Scootertaj · Oct 10, 2011

Homework Statement

The following is a modification of Newton's method:

x_n+1 = x_n - f(x_n) / g(x_n) where g(x_n) = (f(x_n + f(x_n)) - f(x_n)) / f(x_n)

Homework Equations

We are supposed to use the following method:

let En = x_n + p where p = root → x_n = p + En

Moreover, f(x_n) = f(p + En) = f(p) + f'(p)En + O(En²) = f'(p)En + O(En²) since f(p) = 0 at root

The Attempt at a Solution

Change the equation to x_n+1 - x_n = - f(x_n) / g(x_n) where g(x_n) = (f(x_n + f(x_n)) - f(x_n)) / f(x_n)
Then, LHS: E_n+1 - E_n
RHS broken up into parts:
f(x_n) = f(p + E_n) = f'(p)E_n + O(E_n²)
f(x_n + f(x_n)) = f(p + E_n + f(p + En)) = f(p + E_n + f'(p)E_n + O(E_n²)) = f(p) + f'(p)(E_n + E_nf'(p) + O(E_n²)) + O(E_n²) = f'(p)(E_n + E_nf'(p) + O(E_n²)) + O(E_n²)

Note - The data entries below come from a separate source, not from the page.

(** * Tagged URNs: an embedding of [tagged_urn.py] and its properties

    The development follows the Python module top to bottom: the string and
    dict primitives it relies on, the exception classes, the [TaggedUrn]
    class (parser, serializer, matching engine), [UrnMatcher] and
    [TaggedUrnBuilder]; then the properties.

    Conventions.
    - A Python [str] is a sequence of code points.  Here it is a
      [list ascii], i.e. the texts whose code points are below 256
      (Latin-1).  On that range [str.lower] maps one character to one
      character and stays in range, so the restriction is closed under
      every operation of the module.  The character classes below are
      CPython's [str.isalnum], [str.isupper], [str.isdigit],
      [str.isspace] and [str.lower] tabulated on 0..255.
    - Outside that range an uppercase letter may have no lowercase form
      (U+2102) and [str.lower] may change a character that is not
      uppercase (U+01C5).  Statements that depend on case are therefore
      phrased through [lower] itself (a key that [lower] changes,
      characters that [lower] leaves unchanged) and not through
      [isupper]; [Wide] adds U+2102 to the alphabet where the difference
      has to be exhibited.
    - A Python [dict] is an insertion-ordered table with unique keys.  Here
      it is an association list in insertion order; [Py.set] updates in
      place or appends the way [d[k] = v] does.
    - A raised exception is the [Raise] branch of [result]; messages are
      dropped, the class and the payload of [PrefixMismatchError] are
      kept. *)

From Stdlib Require Import List Ascii String Bool Arith NArith Lia.
From Stdlib Require Import Permutation Sorted.
Import ListNotations.

Set Implicit Arguments.

(** ** Python primitives *)

Module Py.

Definition str := list ascii.

Definition lit (s : string) : str := list_ascii_of_string s.

Definition code (c : ascii) : N := N_of_ascii c.

Definition between (lo hi : N) (c : ascii) : bool :=
  (lo <=? code c)%N && (code c <=? hi)%N.

(** [c.isupper()] *)
Definition isupper (c : ascii) : bool :=
  between 65 90 c || between 192 214 c || between 216 222 c.

(** [c.lower()] *)
Definition lower_char (c : ascii) : ascii :=
  if isupper c then ascii_of_N (code c + 32) else c.

(** [c.isdigit()] *)
Definition isdigit_char (c : ascii) : bool :=
  between 48 57 c || between 178 179 c || between 185 185 c.

(** [c.isalnum()] *)
Definition isalnum (c : ascii) : bool :=
  between 48 57 c || between 65 90 c || between 97 122 c
  || between 170 170 c || between 178 179 c || between 181 181 c
  || between 185 186 c || between 188 190 c || between 192 214 c
  || between 216 246 c || between 248 255 c.

(** [c.isspace()], the class [str.strip] removes *)
Definition isspace (c : ascii) : bool :=
  between 9 13 c || between 28 32 c || between 133 133 c
  || between 160 160 c.

(** [s.lower()] *)
Definition lower (s : str) : str := map lower_char s.

(** [s.isdigit()]: false on the empty string *)
Definition isdigit (s : str) : bool :=
  match s with [] => false | _ => forallb isdigit_char s end.

(** [a == b] on strings *)
Fixpoint str_eqb (a b : str) : bool :=
  match a, b with
  | [], [] => true
  | x :: a', y :: b' => Ascii.eqb x y && str_eqb a' b'
  | _, _ => false
  end.

(** [c in (x1, ..., xn)] *)
Definition char_in (c : ascii) (l : list ascii) : bool :=
  existsb (Ascii.eqb c) l.

(** [not s] *)
Definition is_empty (A : Type) (s : list A) : bool :=
  match s with [] => true | _ => false end.

Fixpoint lstrip (s : str) : str :=
  match s with
  | c :: s' => if isspace c then lstrip s' else s
  | [] => []
  end.

Definition rstrip (s : str) : str := rev (lstrip (rev s)).

(** [s.strip()] *)
Definition strip (s : str) : str := rstrip (lstrip s).

(** [s.find(c)], with [None] for -1 *)
Fixpoint find (c : ascii) (s : str) : option nat :=
  match s with
  | [] => None
  | x :: s' =>
      if Ascii.eqb x c then Some 0
      else match find c s' with Some n => Some (S n) | None => None end
  end.

(** [sep.join(parts)] *)
Fixpoint join (sep : str) (parts : list str) : str :=
  match parts with
  | [] => []
  | [p] => p
  | p :: rest => p ++ sep ++ join sep rest
  end.

(** [a < b] and [a <= b] on strings: lexicographic on code points *)
Fixpoint str_ltb (a b : str) : bool :=
  match a, b with
  | _, [] => false
  | [], _ :: _ => true
  | x :: a', y :: b' =>
      (code x <? code y)%N || ((code x =? code y)%N && str_ltb a' b')
  end.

So, f(x_n + f(x_n)) - f(x_n) = [ f'(p)(E_n + E_nf'(p) + O(E_n²)) + O(E_n²) ] - f'(p)E_n + O(E_n²)

= [ f'(p)(E_nf'(p) + O(E_n²)) + O(E_n²) ] - O(E_n²)

Also, f(x_n)² = (f'(p)En + O(En²))²

So, E_n+1 - E_n = (f'(p)En + O(En²))² / ( [ f'(p)(E_nf'(p) + O(E_n²)) + O(E_n²) ] - O(E_n²) )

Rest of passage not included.